He'd never heard this kind of bleakness in someone's voice before and Dean had heard a hell of a lot. "I know it probably doesn't seem like it but there's good stuff about being human, Cas."

"But I'm _not_ human, Dean. Not really."

Dean didn't have much of an answer for that. "It sucks to see you this hard on yourself."

Cas laughed at that, pushing him back up so he was sitting cross-legged. "There is no _me_, Dean. Not anymore. All of this," he said patting his chest, "this is just a husk. There's nothing underneath here anymore, not anything real."

"I don't believe that."

"Yeah, that's nice but let's stay with reality here." Dean pushed himself up to sit next to him, wondering how many nights Cas spend alone up here with just those thoughts for company. He thought he'd start taking every drug he could get his hands on, too. "I don't have a soul. And what I did have, all of that in here that made me me, all of that bled away over the past five years and I felt every second of it. Now I'm just...a consciousness clinging to a body. Like a ghost clinging to an old watch."

Dean didn't believe a word of that but didn't know how to argue against it. "If I could drag you back with me I would, Cas. You know that."

"Well, you can't.

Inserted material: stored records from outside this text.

(** C6 (as stated, refuted): in the scenario, with every lookup that the
    scenario does not mention failing, no run of [isPageAllowed(B1)] after
    [isPageAllowed(X)] finishes without further provider calls. *)
Lemma isPageAllowed_block_not_cached :
  ¬ ∃ fuel fuel' st1 r st2,
      isPageAllowed {[Scenario.P1]} Scenario.nested_block fuel Scenario.X fresh
      = Done (Ok true) st1 ∧
      isPageAllowed {[Scenario.P1]} Scenario.nested_block fuel' Scenario.B1 st1
      = Done r st2 ∧
      calls st2 = calls st1.
Proof.
  intros (fuel & fuel' & st1 & r & st2 & Hfirst & Hsecond & Hcalls).
  assert (P1_root : Scenario.P1 ∈ ({[Scenario.P1]} : gset string)) by set_solver.
  assert (X_root : Scenario.X ∉ ({[Scenario.P1]} : gset string)).
  { intros ?%elem_of_singleton. done. }
  assert (B1_root : Scenario.B1 ∉ ({[Scenario.P1]} : gset string)).
  { intros ?%elem_of_singleton. done. }
  assert (Hen : isEnabled ({[Scenario.P1]} : gset string) = true) by reflexivity.
  destruct (decide (2 ≤ fuel)) as [Hfuel|Hfuel].
  - destruct (block_child_allowed {[Scenario.P1]} Scenario.nested_block
                Scenario.X Scenario.B1 Scenario.P1 Hen P1_root eq_refl eq_refl
                fresh fuel eq_refl X_root eq_refl eq_refl Hfuel)
      as (st1' & Hrun & _ & Hkeys).
    rewrite Hrun in Hfirst. injection Hfirst as <-.
    assert (pageCache st1' !! Scenario.B1 = None) as Hmiss.
    { by rewrite Hkeys. }
    destruct fuel' as [|fuel'].
    + rewrite (isPageAllowed_miss _ _ _ Scenario.B1 Scenario.B1 _ Hen eq_refl
                 B1_root Hmiss)
        in Hsecond.
      unfold bind at 1 in Hsecond.
      rewrite (findRootPageForResource_not_page Scenario.nested_block 0
                 Scenario.B1 Scenario.not_found _ eq_refl) in Hsecond.
      discriminate Hsecond.
    + destruct (block_parent_allowed {[Scenario.P1]} Scenario.nested_block
                  Scenario.B1 Scenario.P1 Hen P1_root eq_refl eq_refl
                  st1' (S fuel') Scenario.not_found Scenario.not_found
                  eq_refl B1_root eq_refl eq_refl Hmiss ltac:(lia))
        as (st2' & Hrun2 & Hcalls2).
      rewrite Hrun2 in Hsecond. injection Hsecond as _ <-.
      rewrite Hcalls2 in Hcalls. apply (f_equal length) in Hcalls.
      simpl in Hcalls. lia.
  - assert (fuel = 0 ∨ fuel = 1) as [-> | ->] by lia;
      vm_compute in Hfirst; discriminate Hfirst.
Qed.

(** C6 (amended): root set [{P1}], page [X] with the block [B1] as parent,
    block [B1] with the page [P1] as parent.  [isPageAllowed(X)] returns
    [true] and leaves no cache entry for [B1].  When [B1] is neither a
    page nor a database for the provider, [isPageAllowed(B1)] afterwards
    returns [true] as well, but from the provider: after the page, the
    database and the block lookup of [B1]. *)
Theorem isPageAllowed_block_resolved_again
    (httpClient : HttpClient) (X B1 P1 : string) (e1 e2 : Error) (fuel : nat) :
  normalizePageId X = Ok X → normalizePageId B1 = Ok B1 →
  normalizePageId P1 = Ok P1 →
  X ≠ P1 → B1 ≠ P1 → B1 ≠ X →
  httpClient retrieve_a_page X = Ok (Some (block_id B1)) →
  httpClient retrieve_a_block B1 = Ok (Some (page_id P1)) →
  httpClient retrieve_a_page B1 = Throw e1 →
  httpClient retrieve_a_database B1 = Throw e2 →
  2 ≤ fuel →
  ∃ st1 st2,
    isPageAllowed {[P1]} httpClient fuel X fresh = Done (Ok true) st1 ∧
    pageCache st1 !! B1 = None ∧
    isPageAllowed {[P1]} httpClient fuel B1 st1 = Done (Ok true) st2 ∧
    calls st2 = [(retrieve_a_block, B1); (retrieve_a_database, B1);
                 (retrieve_a_page, B1)] ++ calls st1.
Proof.
  intros HnX HnB HnP HXP HBP HBX HpX HbB HpB HdB Hfuel.
  assert (Hen : isEnabled ({[P1]} : gset string) = true).
  { unfold isEnabled. by rewrite size_singleton. }
  assert (P1_root : P1 ∈ ({[P1]} : gset string)) by set_solver.
  assert (X_root : X ∉ ({[P1]} : gset string)) by set_solver.
  assert (B1_root : B1 ∉ ({[P1]} : gset string)) by set_solver.
  pose proof (normalizePageId_non_empty _ _ HnP) as HneP.
  destruct (block_child_allowed {[P1]} httpClient X B1 P1 Hen P1_root HneP HbB
              fresh fuel HnX X_root HpX eq_refl Hfuel)
    as (st1 & Hrun & _ & Hkeys).
  assert (pageCache st1 !! B1 = None) as Hmiss by (by rewrite Hkeys).
  destruct (block_parent_allowed {[P1]} httpClient B1 P1 Hen P1_root HneP HbB
              st1 fuel e1 e2 HnB B1_root HpB HdB Hmiss ltac:(lia))
    as (st2 & Hrun2 & Hcalls2).
  by exists st1, st2.
Qed.

Lemma isPageAllowed_block_resolved_again_witness :
  ∃ st1 st2,
    isPageAllowed {[Scenario.P1]} Scenario.nested_block 2 Scenario.X fresh
    = Done (Ok true) st1 ∧
    pageCache st1 !! Scenario.B1 = None ∧
    isPageAllowed {[Scenario.P1]} Scenario.nested_block 2 Scenario.B1 st1
    = Done (Ok true) st2 ∧
    calls st2 = [(retrieve_a_block, Scenario.B1);
                 (retrieve_a_database, Scenario.B1);
                 (retrieve_a_page, Scenario.B1)] ++ calls st1.
Proof.
  apply (isPageAllowed_block_resolved_again Scenario.nested_block
           Scenario.X Scenario.B1 Scenario.P1
           Scenario.not_found Scenario.not_found 2);
    first [reflexivity|discriminate|lia].
Defined.

(** ** Which ids become cache keys *)

Section CacheKeys.

Variable rootPageIds : gset string.
Variable httpClient : HttpClient.
Variable P : string → Prop.

Hypothesis reports : provider_reports P httpClient.

Lemma lookup_only_cache {A} (m : M A) st r st' :
  lookup_only m → m st = Done r st' → pageCache st' = pageCache st.
Proof.
  intros Hm Hrun. rewrite (Hm st) in Hrun.
  destruct (m fresh) as [|r' s]; [done|]. simpl in Hrun. by simplify_eq.
Qed.

Lemma resolvers_yield fuel :
  (∀ id st p st',
     resolveBlockToPage httpClient fuel id st = Done (Ok (Some p)) st' → P p) ∧
  (∀ id st p st',
     getDatabaseParent httpClient fuel id st = Done (Ok (Some p)) st' → P p).
Proof using reports.
  induction fuel as [|fuel [IHb IHd]]; [by split|].
  split; intros id st p st'.
  - rewrite resolveBlockToPage_step.
    destruct (httpClient retrieve_a_block id) as [[[q|d|b|]|]|e] eqn:E;
      try done; [|by apply IHd|by apply IHb].
    intros [= <- <-]. by eapply reports.
  - rewrite getDatabaseParent_step.
    destruct (httpClient retrieve_a_database id) as [[[q|d|b|]|]|e] eqn:E;
      try done; [|by apply IHb].
    intros [= <- <-]. by eapply reports.
Qed.

Lemma getParentPageId_yield fuel id st p st' :
  getParentPageId httpClient fuel id st = Done (Ok (Some p)) st' → P p.
Proof using reports.
  destruct (resolvers_yield fuel) as [Hb Hd].
  rewrite getParentPageId_step.
  destruct (httpClient retrieve_a_page id) as [[[q|d|b|]|]|e] eqn:E;
    try done; [|by apply Hd|by apply Hb].
  intros [= <- <-]. by eapply reports.
Qed.

Lemma findRootPageForResource_yield fuel id st p st' :
  P id →
  findRootPageForResource httpClient fuel id st = Done (Ok (Some p)) st' → P p.
Proof using reports.
  intros Hid. destruct (resolvers_yield fuel) as [Hb Hd].
  destruct (httpClient retrieve_a_page id) as [data|e] eqn:E.
  - rewrite (findRootPageForResource_page _ _ _ _ _ E). by intros [= <- <-].
  - rewrite (findRootPageForResource_not_page _ _ _ _ _ E).
    destruct (getDatabaseParent _ _ _ _) as [|[q|e'] st1] eqn:Ed; [done| |].
    + destruct (truthy q) eqn:Hq.
      { intros [= -> <-]. by eapply Hd. }
      destruct (resolveBlockToPage _ _ _ _) as [|[q'|e'] st2] eqn:Eb; [done| |].
      * destruct (truthy q'); [|done]. intros [= -> <-]. by eapply Hb.
      * done.
    + simpl.
      destruct (resolveBlockToPage _ _ _ _) as [|[q'|e''] st2] eqn:Eb; [done| |].
      * destruct (truthy q'); [|done]. intros [= -> <-]. by eapply Hb.
      * done.
Qed.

Really don't think that's Zachariah's master plan."

"Be a nice surprise if it was."

Cas looked back up at the sky. "You don't realize it," he said. "You get so busy running and surviving, and then you know how bad it is but you don't have time to think about it," he said, a quaver in his voice that twisted in Dean's stomach. "Then one day you look up at the stars and you realize you're stuck down here when you used to be up there. That you used to be able to touch them and now all you can do is look up and know you'll never do that again."

Dean let the moment stretch out until it felt smothering. "Tell me what I need to do, Cas."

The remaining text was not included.